« La consultation publique encourage la bonne gouvernance »

La plate-forme de la société civile pour l’environnement dans la région Atsimo-Andrefana « Fatidràn’ny Ala Maiky sy ny Riake (Famari) a été créée en 2010. Yvan Beza Zafimbahiny, président de la confédération, présente sa mission comme une articulation de la promotion de la bonne gouvernance et la transparence.

 

. Qui sont membres de la plate-forme ?

Famari regroupe une soixantaine d’associations réparties dans 115 communes des districts de Toliara I et II, de Sakaraha, de Betioky, d’Ampanihy, de Beroroha, d’Ankazoabo, de Benenitra et de Morombe.

 

. Quelle est sa mission ?

Elle a été fondée pour encourager l’instauration de la bonne gouvernance environnementale ainsi que la gestion durable des ressources naturelles dans la région Atsimo-Andrefana. Pourquoi Fatidrà ? Car nous faisons partie de l’environnement et nous sommes liés à la nature. Ala Maiky détermine la nature de forêts sèches typiques de notre région, celles qui, malgré l’aridité, survivent pendant plusieurs mois avant l’arrivée des pluies. Riake, par ailleurs, est en relation avec les ressources halieutiques, dont les tortues de mer également appelées « fano ».

 

. Vous parlez de bonne gouvernance, quelle est la situation de l’environnement dans votre région ?

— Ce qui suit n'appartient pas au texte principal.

Lemma observe_legacy_breaker d round :
  0 < cfg_circuit_breaker_rounds (ld_cfg d) ≤ next_count d round →
  is_break (observe_legacy hash_set d round).2 = true.
Proof.
  intros [Hpos Hle]. unfold next_count, novel, pairs_of in Hle. unfold observe_legacy. cbn zeta.
  apply Nat.ltb_lt in Hpos. apply Nat.leb_le in Hle.
  destruct (match ld_steered_call_set d with Some _ => _ | None => _ end) as [steered ignored].
  by rewrite Hpos, Hle.
Qed.

(** [observe_round] seen from the window. *)
Lemma observe_round_window d round d' v :
  observe_round hash_set d round = (d', v) → is_break v = false → round ≠ [] →
  ld_pair_rounds d' = next_pairs d round ∧
  ld_consecutive_no_novelty d' = next_count d round ∧
  ld_cfg d' = ld_cfg d ∧
  (0 < cfg_circuit_breaker_rounds (ld_cfg d) →
   next_count d round < cfg_circuit_breaker_rounds (ld_cfg d)).
Proof.
  unfold observe_round. destruct round as [|o round]; [done|]. intros Hobs Hv _.
  destruct (count_failures _ _ _ _) as [m [steer|text]] eqn:Ec; [|by simplify_eq].
  set (d1 := mkDetector _ _ _ _ _ _ _ _ _ _) in Hobs.
  destruct (observe_legacy_window d1 (o :: round)) as (Hp&Hn&_).
  pose proof (observe_legacy_breaker d1 (o :: round)) as Hbr.
  destruct (observe_legacy_failures d1 (o :: round)) as [_ Hcfg].
  change (next_pairs d1 (o :: round)) with (next_pairs d (o :: round)) in Hp.
  change (next_count d1 (o :: round)) with (next_count d (o :: round)) in Hn, Hbr.
  change (ld_cfg d1) with (ld_cfg d) in Hcfg, Hbr.
  destruct (observe_legacy hash_set d1 (o :: round)) as [d2 legacy]. simpl in Hp, Hn, Hcfg, Hbr.
  assert (is_break legacy = false ∧ ld_pair_rounds d' = ld_pair_rounds d2 ∧
    ld_consecutive_no_novelty d' = ld_consecutive_no_novelty d2 ∧ ld_cfg d' = ld_cfg d2) as (Hl&->&->&->).
  { destruct legacy, steer; by simplify_eq/=. }
  split_and!; [done..|]. intros Hpos. apply Nat.lt_nge. intros Hle. rewrite Hbr in Hl; [done|lia].
Qed.

Lemma novel_false d round :
  novel d round = false ↔ ∀ p, p ∈ pairs_of round → is_Some (ld_pair_rounds d !! p).
Proof.
  unfold novel. rewrite <- not_true_iff_false, existsb_exists. setoid_rewrite <- list_elem_of_In. split.
  - intros Hn p Hp. destruct (ld_pair_rounds d !! p) eqn:E; [eauto|].
    exfalso. apply Hn. exists p. by rewrite E.
  - intros Hn (p&Hp&Hx). destruct (Hn p Hp) as [n Hs]. by rewrite Hs in Hx.
Qed.

Lemma next_pairs_known d round p :
  p ∈ pairs_of round → is_Some (next_pairs d round !! p).
Proof.
  intros Hp. unfold next_pairs. rewrite lookup_bumps by apply pairs_of_spec. rewrite decide_True by done. eauto.
Qed.

Lemma next_pairs_keeps d round p :
  novel d round = false → is_Some (ld_pair_rounds d !! p) → is_Some (next_pairs d round !! p).
Proof.
  intros Hn Hp. unfold next_pairs. rewrite Hn, lookup_bumps by apply pairs_of_spec.
  case_decide; [eauto|done].
Qed.

(** Repeating rounds of known pairs reaches the breaker. *)
Lemma breaker_reached d rounds (known : list Pair) :
  0 < cfg_circuit_breaker_rounds (ld_cfg d) →
  cfg_circuit_breaker_rounds (ld_cfg d) ≤ ld_consecutive_no_novelty d + length rounds →
  ld_consecutive_no_novelty d < cfg_circuit_breaker_rounds (ld_cfg d) →
  (∀ p, p ∈ known → is_Some (ld_pair_rounds d !! p)) →
  (∀ round, round ∈ rounds → round ≠ [] ∧ ∀ p, p ∈ pairs_of round → p ∈ known) →
  ∃ v, v ∈ (observe_rounds hash_set d rounds).2 ∧ is_break v = true.
Proof.
  revert d. induction rounds as [|round rounds IH]; intros d Hpos Hlen Hlt Hk Hr; simpl in *; [lia|].
  destruct (Hr round) as [Hne Hsub]; [set_solver|].
  assert (novel d round = false) as Hnov by (apply novel_false; naive_solver).
  destruct (observe_round hash_set d round) as [d1 v] eqn:E.
  destruct (is_break v) eqn:Hv.
  { exists v. destruct v; try done. simpl. set_solver. }
  destruct (observe_round_window d round d1 v E Hv Hne) as (Hp&Hn&Hc&Hbr).
  unfold next_count in Hn, Hbr. rewrite Hnov in Hn, Hbr.
  destruct (IH d1) as (w&Hw&Hb); rewrite ?Hc, ?Hn; auto; [lia| |set_solver|].
  { intros p Hp'. rewrite Hp. apply next_pairs_keeps; auto. }
  exists w. split; [|done]. destruct (observe_rounds hash_set d1 rounds). destruct v; simpl in *; set_solver.
Qed.

(** The circuit breaker ends every storm.  Whatever the detector has seen, a
    round followed by as many rounds as the breaker allows, all of which only show
    pairs of the first, is stopped: no model can keep repeating known calls with
    known results. *)
Theorem circuit_breaker_stops_storm d first rounds :
  let breaker := cfg_circuit_breaker_rounds (ld_cfg d) in
  0 < breaker → breaker ≤ length rounds → first ≠ [] →
  (∀ round, round ∈ rounds → round ≠ [] ∧
     ∀ o, o ∈ round → ∃ o', o' ∈ first ∧ obs_pair o' = obs_pair o) →
  ∃ v, v ∈ (observe_rounds hash_set d (first :: rounds)).2 ∧ is_break v = true.
Proof.
  intros breaker Hpos Hlen Hf Hr. simpl.
  destruct (observe_round hash_set d first) as [d1 v] eqn:E.
  destruct (is_break v) eqn:Hv.
  { exists v. destruct v; try done. simpl. set_solver. }
  destruct (observe_round_window d first d1 v E Hv Hf) as (Hp&Hn&Hc&Hbr).
  destruct (breaker_reached d1 rounds (pairs_of first)) as (w&Hw&Hb); rewrite ?Hc, ?Hn; auto.
  - unfold breaker in Hlen. lia.
  - intros p Hp'. rewrite Hp. by apply next_pairs_known.
  - intros round (Hne&Hsub)%Hr. split; [done|]. intros p (o&Ho&->)%pairs_of_spec.
    destruct (Hsub o Ho) as (o'&Ho'&<-). apply pairs_of_spec. eauto.
  - exists w. split; [|done]. destruct (observe_rounds hash_set d1 rounds). destruct v; simpl in *; set_solver.
Qed.

(** ** Progress is not disturbed *)

(** A round without exact failures. *)
Definition no_failure round : Prop := ∀ o, o ∈ round → ob_is_error o = false ∨ ob_transient o = true.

A l’heure actuelle, l’exploitation illicite de pierres précieuses et de pétrole font rage dans ces districts. Les compagnies concernées par cette exploitation illégale et les petits exploitants de pierres précieuses irréguliers transgressent les lois et négligent la consultation publique qui devrait être leur première obligation. Comme cela, les populations locales savent tout ce qui se passe dans leurs communes respectives.

 

. Où peut-on trouver ces différentes ressources ?

Le pétrole, l’ilménite, le calcaire, l’or et le saphir existent un peut partout, de Fotadrevo, de Salala, de Bezaha jusqu’à Lazarivo, Soamanonga, Benenintra, Ejeda, Beahitra, Gogogogo, Vohitany et Beray. L’ensemble du territoire est tellement vaste qu’il nous est difficile de recenser les exploitants, les blocs pétroliers et les carreaux miniers. Il importe ainsi d’impliquer le public dans la gouvernance pour qu’il prenne conscience de ses responsabilités envers ses ressources.

 

. Quelles mesures avez-vous prises pour l’effectivité de la bonne gouvernance environnementale ?

Il y a eu l’arrêté régional sur les industries extractives en 2012 et nous avons participé à l’élaboration d’un arrêté régional sur l’accès à l’information entre l’Etat, le public et la société civile, adopté en octobre et d’un autre arrêté régional sur la protection des tortues terrestres et marines. Avec les autorités locales, nous avons pu homologuer en novembre le « dina » sur la protection des tortues. Ce n’est qu’un début et nous espérons avoir l’engagement des sociétés minières dans la consultation publique pour qu’aucun doute ne plane sur leurs activités et que chaque localité bénéficie des impacts positifs des diverses exploitations.